WHAT TO DO: Each line of the material below that holds the word "Hdec" needs to be copied.
>>>>
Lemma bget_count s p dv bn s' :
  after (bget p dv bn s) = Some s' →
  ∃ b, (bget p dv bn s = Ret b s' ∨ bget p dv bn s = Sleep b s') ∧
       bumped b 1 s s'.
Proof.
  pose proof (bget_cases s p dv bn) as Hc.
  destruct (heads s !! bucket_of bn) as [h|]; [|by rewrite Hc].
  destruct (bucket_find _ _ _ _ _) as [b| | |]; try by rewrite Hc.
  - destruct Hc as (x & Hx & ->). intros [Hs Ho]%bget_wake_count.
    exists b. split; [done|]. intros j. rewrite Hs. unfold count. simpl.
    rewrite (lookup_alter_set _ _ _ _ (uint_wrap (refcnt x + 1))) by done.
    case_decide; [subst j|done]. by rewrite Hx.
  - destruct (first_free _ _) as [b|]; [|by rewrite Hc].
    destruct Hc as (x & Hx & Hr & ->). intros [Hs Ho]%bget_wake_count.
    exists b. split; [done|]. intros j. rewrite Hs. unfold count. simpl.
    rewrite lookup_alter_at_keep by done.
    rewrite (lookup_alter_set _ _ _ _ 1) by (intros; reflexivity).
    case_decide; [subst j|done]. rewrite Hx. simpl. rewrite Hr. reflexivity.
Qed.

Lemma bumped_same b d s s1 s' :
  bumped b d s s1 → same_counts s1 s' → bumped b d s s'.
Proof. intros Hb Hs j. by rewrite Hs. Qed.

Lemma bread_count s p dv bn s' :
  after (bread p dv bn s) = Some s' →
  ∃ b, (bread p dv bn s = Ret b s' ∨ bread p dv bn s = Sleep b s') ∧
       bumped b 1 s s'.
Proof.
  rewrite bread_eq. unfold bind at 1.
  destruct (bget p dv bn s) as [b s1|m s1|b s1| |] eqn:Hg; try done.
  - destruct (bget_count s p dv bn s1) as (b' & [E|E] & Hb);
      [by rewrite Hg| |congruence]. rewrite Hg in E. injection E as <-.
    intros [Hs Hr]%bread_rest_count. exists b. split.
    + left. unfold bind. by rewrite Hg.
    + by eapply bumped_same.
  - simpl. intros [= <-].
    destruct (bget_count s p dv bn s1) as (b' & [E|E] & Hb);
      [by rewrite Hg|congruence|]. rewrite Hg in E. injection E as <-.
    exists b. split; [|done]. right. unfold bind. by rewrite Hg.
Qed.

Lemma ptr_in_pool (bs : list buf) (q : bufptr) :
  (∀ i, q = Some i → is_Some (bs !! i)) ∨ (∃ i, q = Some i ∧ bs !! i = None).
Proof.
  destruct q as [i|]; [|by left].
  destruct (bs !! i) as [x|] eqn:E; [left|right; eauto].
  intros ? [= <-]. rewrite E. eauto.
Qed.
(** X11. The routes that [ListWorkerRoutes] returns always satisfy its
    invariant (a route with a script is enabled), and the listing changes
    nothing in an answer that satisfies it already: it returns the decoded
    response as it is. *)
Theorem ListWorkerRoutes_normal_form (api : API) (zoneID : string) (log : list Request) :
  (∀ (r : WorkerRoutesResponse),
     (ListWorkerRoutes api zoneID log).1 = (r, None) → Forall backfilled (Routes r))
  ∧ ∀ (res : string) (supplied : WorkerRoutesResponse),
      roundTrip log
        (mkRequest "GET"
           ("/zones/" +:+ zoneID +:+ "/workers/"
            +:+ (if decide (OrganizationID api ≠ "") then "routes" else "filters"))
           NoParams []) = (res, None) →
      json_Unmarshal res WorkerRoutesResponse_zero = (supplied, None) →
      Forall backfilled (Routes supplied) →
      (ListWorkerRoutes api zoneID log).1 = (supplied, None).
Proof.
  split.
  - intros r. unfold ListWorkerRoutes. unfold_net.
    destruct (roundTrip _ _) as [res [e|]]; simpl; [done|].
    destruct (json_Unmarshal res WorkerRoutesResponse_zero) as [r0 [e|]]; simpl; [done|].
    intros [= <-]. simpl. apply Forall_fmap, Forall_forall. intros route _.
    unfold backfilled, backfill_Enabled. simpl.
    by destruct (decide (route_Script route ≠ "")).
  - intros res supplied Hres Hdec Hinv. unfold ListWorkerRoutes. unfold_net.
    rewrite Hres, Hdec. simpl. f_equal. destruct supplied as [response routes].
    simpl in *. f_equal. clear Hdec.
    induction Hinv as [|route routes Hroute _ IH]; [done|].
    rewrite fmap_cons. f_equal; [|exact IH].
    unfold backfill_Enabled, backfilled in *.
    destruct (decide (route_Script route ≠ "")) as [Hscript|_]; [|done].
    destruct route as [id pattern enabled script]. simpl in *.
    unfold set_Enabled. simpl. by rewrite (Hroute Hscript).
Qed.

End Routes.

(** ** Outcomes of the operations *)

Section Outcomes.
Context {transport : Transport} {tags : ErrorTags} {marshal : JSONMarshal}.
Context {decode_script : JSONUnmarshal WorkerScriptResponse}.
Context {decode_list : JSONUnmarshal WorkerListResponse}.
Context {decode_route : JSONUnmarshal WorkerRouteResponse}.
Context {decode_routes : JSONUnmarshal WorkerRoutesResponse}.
<<<<
YOUR SOLUTION:
  - intros res supplied Hres Hdec Hinv. unfold ListWorkerRoutes. unfold_net.
    rewrite Hres, Hdec. simpl. f_equal. destruct supplied as [response routes].
    simpl in *. f_equal. clear Hdec.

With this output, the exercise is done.